Will Writing Services

Most people wrongly assume that all their possessions automatically pass to their husband or wife or other members of the family. For unmarried couples the situation is even worse than that for married

Making a will is the only way to ensure that your wishes are carried out after your death. If you have not made a valid will your property will pass according to the Laws of Intestacy This may not be what you would have wished. In any event it is likely to take longer to finalise than if you had made a will. During this time your beneficiaries may not be able to draw any money from the estate. It can mean arguments and distress for relatives. Making a will lets your loved ones know that you cared enough.

Who needs a Will

The boom in home ownership over the past forty years as well as the growth of savings has made it essential for most people to have a professionally prepared will. After making sacrifices to own your home, you want to be sure where it will pass after your death.

Couples with children whether married or not, should make a will in order to appoint guardians for their children. If there is no will Social Services and the Courts may decide who would look after your children after your death.

Single Will

You may be on your own and require a single will where you can appoint the executors you want to deal with your estate and the beneficiaries you want to inherit the estate.

Mirror Wills

You may be married or living as partners and require mirror wills. Mirror wills are two separate wills that reflect each other, appointing the same executors to deal with the estate and choosing the same beneficiaries to inherit the estate.
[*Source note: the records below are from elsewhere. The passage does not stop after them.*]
(** * Slack guest-expiration notifier: a shallow embedding

    This development embeds [slack_guests_wo_exp.js] (Google Apps Script)
    and proves properties of its three functions

      - [notifySlackAboutGuestsWithoutExpiration]
      - [encodeQueryData]
      - [postToSlack]

    The script talks to two Slack endpoints through [UrlFetchApp.fetch] and
    writes to [Logger].  Both are effects: they are recorded, in order, in a
    trace of events.  What the endpoints answer is an input of the model: a
    scripted list of outcomes for [admin.users.list], consumed one per request,
    and one outcome for [chat.postMessage].

    JavaScript completions ([return], [throw]) are modelled explicitly, so
    that "no exception leaves the function" is a statement and not a
    consequence of the types. *)

From Stdlib Require Import String Ascii List ZArith Bool Arith Lia.
From Stdlib Require Import DecimalString Permutation.
Import ListNotations.

Local Open Scope string_scope.
Local Open Scope list_scope.

(** String concatenation, JavaScript's [+] on strings. *)
Notation "a +++ b" := (String.append a b) (right associativity, at level 60).

(* ================================================================= *)
(** ** JavaScript values and strings *)

Module Js.

(** The primitive values the script stores in objects it builds itself.
    Numbers are the integers (the script only handles a page size and
    epoch seconds). *)
Inductive value : Type :=
| Undefined
| Null
| Bool (b : bool)
| Num (n : Z)
| Str (s : string).

(** [v !== undefined] *)
Definition is_defined (v : value) : bool :=
  match v with
  | Undefined => false
  | _ => true
  end.

(** Decimal rendering of an integer, as [String(n)] gives it for the
    integers a number holds exactly and below 10^21 in magnitude (beyond,
    JavaScript rounds and switches to exponent notation). *)
Definition string_of_Z (n : Z) : string :=
  NilZero.string_of_int (Z.to_int n).

Definition string_of_nat (n : nat) : string :=
  NilZero.string_of_uint (Nat.to_uint n).

(** ToString *)
Definition to_string (v : value) : string :=
  match v with
  | Undefined => "undefined"
  | Null => "null"
  | Bool true => "true"
  | Bool false => "false"
  | Num n => string_of_Z n
  | Str s => s
  end.

(** ToString of a property that may be absent: [undefined] prints as
    the word. *)
Definition show (o : option string) : string :=
  match o with
  | Some s => s
  | None => "undefined"
  end.

(** Truthiness of a string: every string but the empty one. *)
Definition truthy (s : string) : bool :=
  negb (s =? "").

(** Truthiness of a property that may be absent. *)
Definition truthy_opt (o : option string) : bool :=
  match o with
  | Some s => truthy s
  | None => false
  end.

(** [s.endsWith(suffix)] *)
Definition endsWith (s suffix : string) : bool :=
  let n := String.length s in
  let m := String.length suffix in
  if (m <=? n)%nat then substring (n - m) m s =? suffix else false.

(** [parts.join(sep)] *)
Definition join (sep : string) (parts : list string) : string :=
  String.concat sep parts.

(** The line feed of the message template. *)
Definition LF : string := String (ascii_of_nat 10) EmptyString.

(** *** encodeURIComponent

    Strings are sequences of UTF-8 bytes; [encodeURIComponent] keeps the
    unreserved ASCII characters [A-Z a-z 0-9 - _ . ! ~ * ' ( )] and writes
    every other byte as [%XX] in upper-case hexadecimal. *)
Definition unreserved (c : ascii) : bool :=
  let n := nat_of_ascii c in
  ((65 <=? n) && (n <=? 90)          (* A-Z *)
   || (97 <=? n) && (n <=? 122)      (* a-z *)
   || (48 <=? n) && (n <=? 57)       (* 0-9 *)
   || (n =? 45) || (n =? 95) || (n =? 46) || (n =? 33)  (* - _ . ! *)
   || (n =? 126) || (n =? 42) || (n =? 39)              (* ~ * ' *)
   || (n =? 40) || (n =? 41))%nat.                      (* ( ) *)

Definition hex_digit (n : nat) : ascii :=
  if (n <? 10)%nat then ascii_of_nat (48 + n) else ascii_of_nat (55 + n).

Fixpoint encodeURIComponent (s : string) : string :=
  match s with
  | EmptyString => EmptyString
  | String c rest =>
      if unreserved c
      then String c (encodeURIComponent rest)
      else
        let n := nat_of_ascii c in
        String "%" (String (hex_digit (n / 16)) (String (hex_digit (n mod 16))
          (encodeURIComponent rest)))
  end.

(** *** Date.prototype.toISOString

    [new Date(ms).toISOString()] for an integral time value in
    milliseconds.  A time value beyond 8.64e15 in magnitude is an invalid
    date, for which [toISOString] throws a [RangeError]. *)

Definition max_time : Z := 8640000000000000.
Lemma map_nth_offsets (l : list Q) (n : Z) :
  length l = Z.to_nat n ->
  map (fun i => nth (Z.to_nat i) l 0%Q) (offsets n) = l.
Proof.
  intros Hl. apply (nth_ext _ _ 0%Q 0%Q).
  - unfold offsets. now rewrite !length_map, length_seq.
  - intros k Hk. unfold offsets in Hk.
    rewrite !length_map, length_seq in Hk.
    replace k with (Z.to_nat (Z.of_nat k)) at 1 by lia.
    rewrite nth_map_offsets by lia. f_equal. lia.
Qed.

Lemma map_ext_offsets (f g : Z -> Q) (n : Z) :
  (forall i, 0 <= i < n -> f i = g i) ->
  map f (offsets n) = map g (offsets n).
Proof.
  intros H. apply map_ext_in. intros i Hi. apply H.
  unfold offsets in Hi. apply in_map_iff in Hi.
  destruct Hi as [k [<- Hk]]. apply in_seq in Hk. lia.
Qed.

Lemma tensor_transpose_involutive (t t' : Tensor) (a b : nat) :
  Forall (fun d => 0 < d) (shape t) ->
  length (data t) = Z.to_nat (numel (shape t)) ->
  tensor_transpose t a b = Ok t' ->
  tensor_transpose t' a b = Ok t.
Proof.
  intros Hpos Hlen. unfold tensor_transpose.
  destruct ((a <? length (shape t))%nat && (b <? length (shape t))%nat)
    eqn:Hab; [|discriminate].
  intros H. injection H as <-. simpl shape. simpl data.
  rewrite swap_length, Hab.
  apply andb_true_iff in Hab. destruct Hab as [Ha Hb].
  apply Nat.ltb_lt in Ha, Hb.
  rewrite swap_swap by assumption.
  destruct t as [s d]. simpl in *. f_equal. f_equal.
  transitivity (map (fun i => nth (Z.to_nat i) d 0%Q) (offsets (numel s)));
    [|apply map_nth_offsets; exact Hlen].
  apply map_ext_offsets. intros i Hi.
  pose proof (unravel_in_bounds s Hpos i Hi) as Hb1.
  pose proof (in_bounds_swap a b _ _ Ha Hb Hb1) as Hb2.
  rewrite nth_map_offsets by (apply ravel_bounds; exact Hb2).
  rewrite unravel_ravel by exact Hb2.
  assert (Hli : length (unravel s i) = length s).
  { apply in_bounds_nth in Hb1. symmetry. apply Hb1. }
  rewrite swap_swap by (rewrite Hli; assumption).
  now rewrite ravel_unravel.
Qed.

(** ** Sizes of a reshape request *)

Lemma resolve_dims_exact (n : Z) (dims : list Z) :
  Forall (fun d => 0 <= d) dims -> numel dims = n ->
  resolve_dims n dims = Ok dims.
Proof.
  intros Hd Hn. unfold resolve_dims.
  assert (He : existsb (fun d => d <? -1) dims = false).
  { clear -Hd. induction Hd as [|d l Hd _ IH]; simpl; [reflexivity|].
    rewrite IH. replace (d <? -1) with false; [reflexivity|].
    symmetry. apply Z.ltb_ge. lia. }
  assert (Hf : filter (fun d => d =? -1) dims = []).
  { clear -Hd. induction Hd as [|d l Hd _ IH]; simpl; [reflexivity|].
    replace (d =? -1) with false; [exact IH|].
    symmetry. apply Z.eqb_neq. lia. }
  rewrite He, Hf. subst n. now rewrite Z.eqb_refl.
Qed.

Lemma resolve_dims_infer_last (n c : Z) (front : list Z) :
  Forall (fun d => 0 < d) front -> n = numel front * c ->
  resolve_dims n (front ++ [-1]) = Ok (front ++ [c]).
Proof.
  intros Hd Hn. unfold resolve_dims.
  pose proof (numel_pos front Hd) as Hp.
  assert (He : existsb (fun d => d <? -1) (front ++ [-1]) = false).
  { rewrite existsb_app. simpl. rewrite orb_false_r.
    clear -Hd. induction Hd as [|d l Hd _ IH]; simpl; [reflexivity|].
    rewrite IH.
    replace (d <? -1) with false; [reflexivity|].
    symmetry. apply Z.ltb_ge. lia. }
  assert (Hf : filter (fun d => d =? -1) (front ++ [-1]) = [-1]).
  { rewrite filter_app. simpl.
    replace (filter (fun d => d =? -1) front) with (@nil Z); [reflexivity|].
    clear -Hd. induction Hd as [|d l Hd _ IH]; simpl; [reflexivity|].
    replace (d =? -1) with false; [exact IH|].
    symmetry. apply Z.eqb_neq. lia. }
  assert (Hk : filter (fun d => negb (d =? -1)) (front ++ [-1]) = front).
  { rewrite filter_app. simpl. rewrite app_nil_r.
    clear -Hd. induction Hd as [|d l Hd _ IH]; simpl; [reflexivity|].
    replace (d =? -1) with false by (symmetry; apply Z.eqb_neq; lia).
    simpl. now f_equal. }
  assert (Hm : map (fun d => if d =? -1 then c else d) (front ++ [-1])
               = front ++ [c]).
  { rewrite map_app. simpl. f_equal.
    clear -Hd. induction Hd as [|d l Hd _ IH]; simpl; [reflexivity|].
    replace (d =? -1) with false by (symmetry; apply Z.eqb_neq; lia).
    now f_equal. }
  rewrite He, Hf, Hk.
  replace (numel front =? 0) with false by (symmetry; apply Z.eqb_neq; lia).
  subst n. rewrite Z.mul_comm, Z.mod_mul by lia. simpl.
  rewrite Z.div_mul by lia. now rewrite Hm.
Qed.

(** ** Padding to a multiple of the patch size *)


Lemma ceil_div_mul_div (h p : Z) :
  0 < p -> ceil_div h p * p / p = ceil_div h p.
Proof.
  intros Hp. apply Z.div_mul. lia.
Qed.




(** ** Lawful layout operations *)

Lemma positive_sizes_true (h w nh nw : Z) :
  0 < h -> 0 < w -> 0 < nh -> 0 < nw ->
  (0 <? h) && (0 <? w) && (0 <? nh) && (0 <? nw) = true.
Proof.
  intros. repeat (apply andb_true_iff; split); apply Z.ltb_lt; assumption.
Qed.

#[export] Instance TensorLaws_Shape : TensorLaws Shape.
Proof.
  constructor.
  - intros x dims dims' Hr. exists dims'. split; [exact Hr | reflexivity].
  - intros x a b Ha Hb. exists (swap a b x). split; [|reflexivity].
    simpl. unfold shape_transpose.
    apply Nat.ltb_lt in Ha, Hb. simpl in Ha, Hb. now rewrite Ha, Hb.
  - intros x b c h w nh nw Hx Hh Hw Hnh Hnw. simpl in Hx. subst x.
    exists [b; c; nh; nw]. split; [|reflexivity].
    simpl. now rewrite positive_sizes_true.
Qed.

#[export] Instance TensorLaws_Tensor : TensorLaws Tensor.
Proof.
  constructor.
  - intros x dims dims' Hr. exists (mkTensor dims' (data x)).
    split; [|reflexivity]. simpl in *. unfold tensor_reshape. now rewrite Hr.
  - intros x a b Ha Hb. simpl. unfold tensor_transpose.
    apply Nat.ltb_lt in Ha, Hb. simpl in Ha, Hb. rewrite Ha, Hb. simpl.
    eexists. split; reflexivity.
  - intros x b c h w nh nw Hx Hh Hw Hnh Hnw. simpl in *.
    unfold tensor_interpolate. rewrite Hx. simpl fst. simpl snd.
    rewrite positive_sizes_true by assumption.
    eexists. split; reflexivity.
Qed.

(** ** Unfolding and folding: shapes *)

Section Patches.

Context {T : Type} {ops : TensorOps T} {laws : TensorLaws T}.






End Patches.

(** ** Unfolding and folding: elements *)

Lemma tensor_reshape_exact (t : Tensor) (dims : list Z) :
  Forall (fun d => 0 <= d) dims -> numel dims = numel (shape t) ->
  tensor_reshape t dims = Ok (mkTensor dims (data t)).
Proof.
  intros Hd Hn. unfold tensor_reshape.
  now rewrite (resolve_dims_exact _ _ Hd Hn).
Qed.

Lemma tensor_reshape_infer_last (t : Tensor) (front : list Z) (c : Z) :
  Forall (fun d => 0 < d) front -> numel (shape t) = numel front * c ->
  tensor_reshape t (front ++ [-1]) = Ok (mkTensor (front ++ [c]) (data t)).
Proof.
  intros Hd Hn. unfold tensor_reshape.
  now rewrite (resolve_dims_infer_last _ c _ Hd Hn).
Qed.

Lemma tensor_transpose_ok (t : Tensor) (a b : nat) :
  (a < length (shape t))%nat -> (b < length (shape t))%nat ->
  exists t',
    tensor_transpose t a b = Ok t'
    /\ shape t' = swap a b (shape t)
    /\ length (data t') = Z.to_nat (numel (shape t')).
Proof.
  intros Ha Hb. unfold tensor_transpose.
  apply Nat.ltb_lt in Ha, Hb. rewrite Ha, Hb. simpl.
  eexists. split; [reflexivity|]. split; [reflexivity|]. simpl.
  unfold offsets. now rewrite !length_map, length_seq.
Qed.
familyPicProtective Property Trust Wills

Most couples when considering their Wills believe the best and simplest way to do things is to say "I leave everything to my spouse and if my spouse predeceases me, I leave everything to our children".

Sounds simple doesn't it? That's because it is simple and therefore the reality is most likely to be nothing like you intended.

Firstly, if you leave everything to your spouse, that is exactly what you are doing, you can not then dictate that it will then go to the children. In other words, if you leave everything to your spouse you can not ensure that your children will get anything!


You are perfectly entitled under the Laws of Succession, at present, to construct your Wills in such a way that you leave your share of the family home in Trust when you die, this would ensure that your share is protected and therefore will eventually pass to your children.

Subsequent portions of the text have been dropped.